A complete redesign of the catering facility at Queens College, prompted Kuppersbusch distributor Welequip Limited to involve the company in the provision of the servers system at this famous college in the university City of Cambridge.
Working closely with both Welequip and the college itself, Kuppersbusch were tasked with manufacturing and installing a complete server system that, whilst being visually stunning could also provide a high level of flexibility and functionality.
The site had a number of physical constraints, being a listed building. Kuppersbusch laid the refrigeration pipework in the cellars too weeks before the main installation as it was not possible for the compressors to be seen above ground. Similarly a concrete pillar within the servery itself had to remain untouched. These and other considerations made for a challenging but ultimately rewarding project.
The Groku factory in Kampen, Holland, where the units are all made to order were actively involved at many stages along the way and were integral in ensuring that the final product was delivered to specification, and on time. In fact the area was handed over two days early, enabling the college to do likewise with its service.
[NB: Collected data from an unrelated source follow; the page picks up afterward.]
(* ===== verification/DriverExamples.v ===== *)
(** * DriverExamples: a driver that is loaded, and the theorems on it *)

From S2P Require Import Prelude Strings StringsOps StringsSpec Objects Names NamesPath.
From S2P Require Import ObjectsInv ObjectsSpec NamesSpec SymlinkSpec ResolveSpec.
From S2P Require Import Memory Registry RegistryQuery RegistrySpec.
From S2P Require Device ObjectsExamples RegistryExamples.
From S2P Require Import DeviceObjects Driver DriverSpec DriverLoads DriverCounts DriverUnloads.

#[local] Existing Instances RegistryExamples.env RegistryExamples.model_registry RegistryExamples.model_registry_laws.
#[local] Existing Instance RegistryExamples.model_routines.
#[local] Instance locale : Locale := c_locale.
#[local] Instance locale_laws : LocaleLaws := c_locale_laws.

(** ** Devices *)

Section devices.
Import ObjectsExamples.
#[local] Existing Instances ObjectsExamples.env ObjectsExamples.locale ObjectsExamples.locale_laws.

Lemma demo_fresh_public : fresh_public demo 5000.
Proof. split; [apply demo_fresh | by vm_compute]. Qed.

Lemma demo_driver : driver_of demo 1000 (mkObject IoDriverType true 1 0 (Objects.Driver 77 [2016])) 77 [2016].
Proof. by split. Qed.

Lemma demo_room2 : room 2 demo.
Proof. apply (room_less 1002); [done | apply demo_room]. Qed.

Definition nameN : list Z := generated_name 1.

Lemma nameN_path n : (requested None FILE_AUTOGENERATED_DEVICE_NAME 0).1 = Some n -> path_of zeros (Some (wide "\Device")) n nameN.
Proof.
  intros [= <-]. split; try done; [apply zeros_ok | by apply plain_of | by apply plain_of].
Qed.

Lemma demo_entry : 600 ∉ (addr <$> DdkNameList demo).
Proof. apply (bool_decide_unpack _). by vm_compute. Qed.

(** A second device of the driver, with a name of its own. *)
Lemma IoCreateDevice_spec_witness :
  exists s', IoCreateDevice zeros (Some 5000) (Some 600) 0 1016 None FILE_AUTOGENERATED_DEVICE_NAME demo =
      Ok ((STATUS_SUCCESS, Some 5016, 1), s') /\
    device_created demo 5000 1000 77 [2016] s' ((nameN, 5000) :: demo_names).
Proof.
  pose proof (IoCreateDevice_spec zeros nameN demo 5000 600 1000 _ 77 [2016] demo_names None FILE_AUTOGENERATED_DEVICE_NAME 0
    demo_kinv eq_refl demo_named demo_room2 demo_fresh_public demo_driver demo_entry nameN_path) as W.
  exact W.
Defined.

Lemma device_roundtrip_witness :
  ('(status, device, _) ← IoCreateDevice zeros (Some 5000) (Some 600) 0 1016 None FILE_AUTOGENERATED_DEVICE_NAME;
   match device with
   | Some x => _ ← IoDeleteDevice x; mret status
   | None => mret status
   end) demo = Ok (STATUS_SUCCESS, log (Freed 5000) demo).
Proof.
  apply (device_roundtrip zeros nameN demo 5000 600 1000 _ 77 [2016] demo_names None FILE_AUTOGENERATED_DEVICE_NAME 0
    demo_kinv eq_refl demo_named demo_room2 demo_fresh_public demo_driver demo_entry).
  intros n E. split; [by apply nameN_path | done].
Defined.

End devices.

(** ** Drivers *)

Lemma plain_all cs : forallb (fun c => (0 <? c) && (c <? 2 ^ 16)) cs = true -> plain cs.
Proof. apply ObjectsExamples.plain_of. Qed.

(** Routines that do nothing; the entry routine at 7009 fails. *)
#[local] Instance idle : DRIVER_ROUTINES := {|
  entry_routine f x path s := Ok (if f =? 7009 then STATUS_INSUFFICIENT_RESOURCES else STATUS_SUCCESS, s);
  unload_routine f x s := Ok (tt, s);
  add_device_routine f x d s := Ok (STATUS_SUCCESS, s);
  pnp_request d r s := Ok (STATUS_SUCCESS, s);
  default_dispatch := 101;
  pnp_entry := 102;
  pnp_unload := 103;
  pnp_dispatch := 104
|}.

Lemma idle_entry f x path s : sane s -> exists rc s', entry_routine f x path s = Ok (rc, s') /\ served s s'.
Proof. intros S. exists (if f =? 7009 then STATUS_INSUFFICIENT_RESOURCES else STATUS_SUCCESS), s. split; [done | by apply served_ext]. Qed.

Lemma idle_unload f x s : sane s -> exists s', unload_routine f x s = Ok (tt, s') /\ served s s'.
Proof. intros S. exists s. split; [done | by apply served_ext]. Qed.

Definition foo : list Z := wide "Foo".
Definition FOO : list Z := wide "FOO".
Definition bar : list Z := wide "Bar".

(** The driver [Foo] at 1000, loaded [n] times, and a device of it at 2000 or none. *)
Definition driver_object (n : Z) (ds : list Z) : OBJECT := mkObject IoDriverType true n 0 (Objects.Driver 0 ds).
Definition device_object : OBJECT := mkObject IoDeviceType true 1 0 (Objects.Device 1016).
Definition foo_names : list NAME := [mkName 500 1000 (ObjectsExamples.str (driver_path foo))].
Definition foo_directory : directory := [(driver_path foo, 1000)].

Definition plain_heap : kernel := mkKernel {[1000 := driver_object 2 []]} foo_names PASSIVE_LEVEL [].
Definition busy_heap : kernel :=
  mkKernel (list_to_map [(1000, driver_object 3 [2016]); (2000, device_object)]) foo_names PASSIVE_LEVEL [].

Definition foo_driver : DRIVER := mkDriver 7001 0 0 [] 1 foo.

Definition system_of (k : kernel) : dsys :=
  mkSys (set_kern k RegistryExamples.start) {[1000 := foo_driver]} {[2016 := Device.mkDev 1 0 0 0]} (-1) 0 0 [].

Definition foo_once : list Z -> Z := fun n => if same_driver_name n foo then 1 else 0.

Lemma name_of n : forallb (fun c => (0 <? c) && (c <? 128) && negb (c =? BACKSLASH)) n = true -> n <> [] ->
  Z.of_nat (length n) <= 200 -> driver_name n.
Proof.
  intros Hf N0 Nl. rewrite forallb_forall in Hf.
  assert (forall c, c ∈ n -> 0 < c < 128 /\ c <> BACKSLASH) as Hc.
  { intros c Hc%list_elem_of_In%Hf. lia. }
  split; try done.
  - apply plain_all, forallb_forall. intros c Hi%list_elem_of_In%Hc. lia.
  - destruct n as [| c n]; [done |]. apply (Hc c). by left.
  - apply Forall_forall. intros c Hi%Hc. simpl. case_match; [done | lia].
Qed.

Lemma foo_name : driver_name FOO.
Proof. by apply name_of. Qed.

Lemma bar_name : driver_name bar.
Proof. by apply name_of. Qed.

Lemma plain_cases p o : objects plain_heap !! p = Some o -> p = 1000 /\ o = driver_object 2 [].
Proof. intros E. unfold plain_heap in E. cbn [objects] in E. by apply lookup_singleton_Some in E as [<- <-]. Qed.

Lemma plain_kinv : kinv plain_heap.
Proof.
  split.
  - intros p o [-> ->]%plain_cases. split; try done; simpl contents; try (by intros ? ?); try (by vm_compute).
    intros i ds [= <- <-]. split; [apply NoDup_nil_2 | by intros d ?%not_elem_of_nil].
  - apply NoDup_singleton.
  - intros e ->%list_elem_of_singleton. by eexists.
Qed.

Lemma busy_cases p o : objects busy_heap !! p = Some o ->
  (p = 1000 /\ o = driver_object 3 [2016]) \/ (p = 2000 /\ o = device_object).
Proof.
  intros E. apply elem_of_list_to_map_2 in E. rewrite !elem_of_cons, elem_of_nil in E.
  destruct E as [[= -> ->] | [[= -> ->] | []]]; tauto.
Qed.

Lemma busy_kinv : kinv busy_heap.
Proof.
  split.
  - intros p o Ep. destruct (busy_cases p o Ep) as [[-> ->] | [-> ->]].
    all: split; try done; simpl contents; try (by intros ? ?); try (by vm_compute).
    + intros i ds [= <- <-]. split; [apply NoDup_singleton |]. intros d ->%list_elem_of_singleton. by exists device_object.
    + intros drv [= <-] _. exists 1000. split; [done |]. exists (driver_object 3 [2016]), 0, [2016].
      split; [done |]. split; [done | by left].
  - apply NoDup_singleton.
  - intros e ->%list_elem_of_singleton. by eexists.
Qed.

Lemma foo_named k : DdkNameList k = foo_names -> names_as foo_directory k.
Proof.
  intros E. unfold names_as. rewrite E. constructor; [| constructor]. split; [| by split; [apply plain_all |]].
  by apply ObjectsExamples.holds_str, plain_all.
Qed.

Section foo.
Context (k : kernel) (n : Z) (ds : list Z).
Context (I : kinv k) (Irql : CurrentIrql k = 0) (Nk : DdkNameList k = foo_names).
Context (Ek : objects k !! 1000 = Some (driver_object n ds)) (Ck : client k 1000 = 1).

Lemma foo_sane : sane (system_of k).
Proof. split; [done | done |]. split; [| done]. unfold is_open. simpl. set_solver. Qed.

Lemma foo_loaded : loaded (system_of k) 1000 foo_driver (driver_object n ds) ds.
Proof. split; [by split | done | done]. Qed.

Lemma only_foo p D o es : loaded (system_of k) p D o es -> p = 1000 /\ D = foo_driver /\ es = ds.
Proof.
  intros [[Ep Ec Ed _] _ _]. unfold system_of in Ed. cbn [drivers] in Ed. apply lookup_singleton_Some in Ed as [<- <-]. change (heap (system_of k)) with k in Ep.
  assert (o = driver_object n ds) as -> by congruence. by injection Ec as <-.
Qed.

Lemma foo_counted : counted foo_once (system_of k).
Proof.
  split; [apply foo_sane |]. exists foo_directory. split; [by apply foo_named |].
  split; [by apply NoDup_singleton |]. intros m _. unfold foo_directory, foo_once, same_driver_name. cbn [dlookup fst].
  destruct (same_text (driver_path m) (driver_path foo)) eqn:E; [| done].
  exists foo_driver, (driver_object n ds), ds. split; [apply foo_loaded | done].
Qed.

End foo.

Lemma plain_room : room 4 plain_heap.
Proof. by intros p o [-> ->]%plain_cases. Qed.

Lemma busy_room : room 4 busy_heap.
Proof. intros p o Ep. by destruct (busy_cases p o Ep) as [[-> ->] | [-> ->]]. Qed.

Definition for_bar : memory_for := mkMemory (Some 3000) (Some 600) None None true true.

Lemma bar_fresh : fresh_public plain_heap 3000.
Proof.
  split; [| by vm_compute]. split; [done |]. split; [done |].
  intros q o Eq. by destruct (plain_cases q o Eq) as [-> ->].
Qed.

Lemma bar_memory : foo_once bar = 0 -> exists p a, for_driver for_bar = Some p /\ for_name for_bar = Some a /\
  fresh_public (heap (system_of plain_heap)) p /\ a ∉ (addr <$> DdkNameList (heap (system_of plain_heap))).
Proof.
  intros _. exists 3000, 600. split; [done |]. split; [done |]. split; [apply bar_fresh |]. by apply (bool_decide_unpack _).
Qed.

Lemma plain_counted : counted foo_once (system_of plain_heap).
Proof. by apply (foo_counted plain_heap 2 []); [apply plain_kinv | ..]. Qed.

Lemma busy_counted : counted foo_once (system_of busy_heap).
Proof. by apply (foo_counted busy_heap 3 [2016]); [apply busy_kinv | ..]. Qed.

(** [Bar] is new: its entry routine is run and it is loaded once, or ends the test. *)
Lemma DdkInitDriver_spec_witness : foo_once bar = 0 /\
  (exists s', DdkInitDriver zeros for_bar bar 7002 (system_of plain_heap) = Ok (STATUS_SUCCESS, s') /\
    load_lock s' = 0 /\ counted (with_driver foo_once bar 1) s') /\
  DdkInitDriver zeros for_bar bar 7009 (system_of plain_heap) = Err (DdkFailed "DriverEntry failed").
Proof.
  split; [done |]. split.
  - destruct (DdkInitDriver_spec zeros zeros_ok idle_entry foo_once (system_of plain_heap) bar 7002 for_bar
      plain_counted plain_room bar_name ltac:(done) ltac:(done) bar_memory) as [_ W].
    destruct (W eq_refl) as (p & d & u & rc & t & D & _ & _ & _ & E & _ & W'). injection E as <- <-.
    destruct W' as (W1 & W2 & W3). eexists. split; [exact W1 |]. split; [exact W2 | exact W3].
  - destruct (DdkInitDriver_spec zeros zeros_ok idle_entry foo_once (system_of plain_heap) bar 7009 for_bar
      plain_counted plain_room bar_name ltac:(done) ltac:(done) bar_memory) as [_ W].
    destruct (W eq_refl) as (p & d & u & rc & t & D & _ & _ & _ & E & _ & W'). injection E as <- <-. exact W'.
Defined.

Lemma foo_goes p D o ds : loaded (system_of plain_heap) p D o ds -> legacy (system_of plain_heap) p ds /\ (length ds < 1)%nat /\ lets_go p D ds.
Proof.
  intros L. destruct (only_foo plain_heap 2 [] eq_refl p D o ds L) as (-> & -> & ->).
  split; [split; [done | by intros x ?%not_elem_of_nil] |]. split; [simpl; lia | done].
Qed.

(** [FOO] is [Foo], and goes. *)
Lemma DdkUnloadDriver_spec_witness : foo_once FOO = 1 /\
  exists s', DdkUnloadDriver zeros 1 FOO (system_of plain_heap) = Ok (tt, s') /\ load_lock s' = 0 /\
    counted (with_driver foo_once FOO (Z.max 0 (foo_once FOO - 1))) s' /\
    (foo_once FOO = 1 -> exists p D o ds, loaded (system_of plain_heap) p D o ds /\
      same_driver_name FOO (DriverName D) = true /\ objects (heap s') !! p = None).
Proof.
  split; [done |].
  apply (DdkUnloadDriver_spec zeros zeros_ok idle_unload foo_once (system_of plain_heap) FOO 1
    plain_counted plain_room foo_name foo_goes).
Defined.

Lemma busy_legacy : legacy (system_of busy_heap) 1000 [2016].
Proof.
  split; [done |]. intros x ->%list_elem_of_singleton. split; [done |]. split; [by exists (Device.mkDev 1 0 0 0) |].
  by exists device_object.
Qed.

Lemma busy_named : exists d, names_as d (heap (system_of busy_heap)) /\ option_map snd (dlookup d (driver_path foo)) = Some 1000.
Proof. exists foo_directory. by split; [apply foo_named |]. Qed.

Lemma foo_plain_name : driver_name foo.
Proof. by apply name_of. Qed.

Lemma DdkUnloadDriver_timeout_witness :
  DdkUnloadDriver zeros 2 foo (system_of busy_heap) = Err (DdkFailed "Timeout unloading driver").
Proof.
  apply (DdkUnloadDriver_timeout zeros zeros_ok idle_unload foo_once (system_of busy_heap) foo 2 1000 foo_driver
    (driver_object 3 [2016]) [2016] busy_counted busy_room foo_plain_name
    (foo_loaded busy_heap 3 [2016] eq_refl eq_refl) busy_legacy ltac:(simpl; lia) busy_named eq_refl eq_refl ltac:(done)).
Defined.

(** A driver [Foo], where there is one. *)
Lemma DdkCreateDriver_taken_witness :
  DdkCreateDriver zeros for_bar foo 7002 0 (system_of plain_heap) = Err (BadAccess 3000).
Proof.
  apply (DdkCreateDriver_taken zeros zeros_ok (system_of plain_heap) foo_directory foo 3000 600 7002 for_bar
    (foo_sane plain_heap plain_kinv eq_refl) (foo_named plain_heap eq_refl) foo_plain_name bar_fresh eq_refl eq_refl ltac:(done)
    (driver_path foo, 1000) eq_refl plain_room).
Defined.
The system included a starters unit, a central salad bar, ambient and refrigerated merchandisers, ambient beverage counters and a full hot servery. Within the hot servery Kuppersbusch provided a number of its Cook&Look front of house units, which were incorporated in such a way as to enable the college to change its food offer day by day - Induction works for the stir fry, pasta cookers and VITRO Ceramic hobs gave the college complete flexibility when it came to theatre cooking.
The tops were constructed from GrokuStone - a composite granite interspersed with mirror flecks. These were in both blank and green.
The success of this project has illustrated the strengths Kuppersbusch has within its portfolio, being somewhat of a departure from the main core primary cooking products.
The overall value of the project was £250,000, the Kuppersbusch element accounting for £147,000.